From the Crying of Lot 49, Thomas Pynchon

I had the same thing when I went on, off, and back on anti-depressants. It’s a strange, wonderful feeling. Sometimes I can’t pull myself out of it. And sometimes, I don’t want to.

Thinking of you today.

Nilsa 09.03.08 at 8:53 am

This is an incredibly moving post. I’ve gotta tell ya, I was never one to get weepy at weddings. I was always brimming with happiness for the couple. And was usually able to quickly quell any feelings of “why not me?!” But, now? Now that my own wedding is 6 weeks away? I cry at anything and everything wedding. In summary, you brought tears to my eyes. I hope you can work through these feelings you’re having.

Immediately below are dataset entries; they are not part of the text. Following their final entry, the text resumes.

(* ===== verification/KMalloc.v ===== *)
(** * The kernel's heap (student-distrib/klibs/kmalloc.cpp, inc/klibs/kmalloc.h)

    [new] and [delete]: five classes of blocks, each served by object pools of one 4 MB
    page whose header sits in the page itself. Where the pages come from is the
    interface [PageSource]; the kernel's source is the physical pages, the last
    gigabyte of virtual addresses and the common map together. The pools are an
    abstract store here; that no block meets a header is a theorem. *)
From stdpp Require Import prelude list gmap sets numbers.
From Stdlib Require Import ZArith Lia.
From S2P Require Import Prelude BitSet Stack PhysPages VirtRegion MemMap.

Module KMalloc.

(** The template argument [ElementSize]. *)
Inductive size_class := C16 | C256 | C8K | C256K | C1M.
#[global] Instance size_class_eq : EqDecision size_class.
Proof. solve_decision. Defined.
Definition ElementSize (c : size_class) : Z :=
  match c with C16 => 16 | C256 => 256 | C8K => KB 8 | C256K => KB 256 | C1M => MB 1 end.
Definition PageSizeOf (c : size_class) : Z := MB 4.

(** ** [ObjectPool] *)

Record pool := mk_pool { freeMap : BitSet.t; freeStack : Stack.t Z; numValidElements : Z }.
#[global] Instance pool_inhabited : Inhabited pool := populate (mk_pool [] (Stack.mk [] 0) 0).

Section pool.
Context (c : size_class).

Definition MaxNumElements : Z := PageSizeOf c / ElementSize c.
(** [sizeof(ObjectPool)]: a word per bit of the map, the stack and its index, the count. *)
Definition sizeof_pool : Z := 4 * MaxNumElements + (4 * MaxNumElements + 4) + 4.
Definition ourNumElements : Z := alignAt (ElementSize c) sizeof_pool / ElementSize c.

(** The constructor, for a pool at address [this]. *)
Definition construct (this : Z) : pool :=
  let m0 := for_range 0 ourNumElements (fun i m => BitSet.clear MaxNumElements m i) (BitSet.init MaxNumElements) in
  let '(m, st) :=
    for_range ourNumElements MaxNumElements
      (fun i '(m, st) => (BitSet.set MaxNumElements m i,
                          Stack.push MaxNumElements st (u32 (this + ElementSize c * i))))
      (m0, Stack.init MaxNumElements 0) in
  mk_pool m st (MaxNumElements - ourNumElements).

Definition toMapIndex (this addr : Z) : Z :=
  if addr <? this then MaxNumElements + 1 else (addr - this) / ElementSize c.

nicoleantoinette 09.03.08 at 5:45 pm

I haven’t been to a wedding in years but am convinced I would be just as emotional.

cooper 09.03.08 at 6:48 pm

Emotion is a catharsis of sorts, no matter what kind. It’s best though if it’s positive emotion. Whatever it is that lets you know you’re living, not just existing, is a good thing.

It like squeezing out a wet rag, sometimes it just get so soaked it has to be done.

…coopers latest post…Tote My Notes

kja 09.04.08 at 1:05 am

who got married? all the weddings i went to this summer were kind of bland. even the lesbian one that i was so excited to attend, they managed to only serve hors d’oeuvres and had no dancing :(
might i add, it’s such a relief to read something apolitical. though my fanaticism is self-imposed, it’s quite refreshing.

the almost right word 09.04.08 at 9:38 am

S - I keep wondering if it has anything to do with the anti-depressants at all. Perhaps it does. In fact, it probably does. I just don’t remember experiencing anything like this the last time I went off them!

Nilsa - I’m not one to cry at weddings either. Somehow, this one *got* me. Thank you for your compliments. You make me want to cry all over again. ;)
cooper - you hit the nail on the head, so to speak. I have been finding this sudden surge of emotion to be very cathartic, a reminder that I am alive and *that* is something to pay attention to.

kja - A friend from “childhood” got married. I was similarly disappointed — the music was all oldies and I was hoping for some good, quality hip hop fun. ;) I didn’t dance at all. And, the food was average. And, the bar was limited…I too am finding apolitical posts to be rather inviting these days.

Cassandra 09.04.08 at 12:31 pm

I’ve always been pretty emotional, but it seems like lately I tear up over things like sad endings in tv dramas. I’ve never done that! I’ve been off anti-depressants for a year or two now, so I don’t know if it has to do with that, but geez…I feel so cheesy sometimes. As for weddings, I know how you feel. I wanted to cry at the last one I went to. Strangely enough, the couple got divorced about a year later. Ha!

…Cassandras latest post…Art has no plan…

the almost right word 09.04.08 at 12:34 pm

Cassandra - That is exactly what is happening to me! Even a terrible movie will move me to tears! It’s rather invigorating, but a little unsettling nonetheless.

Athena 09.06.08 at 6:00 pm

You write beautifully… I’m so sorry about your dog.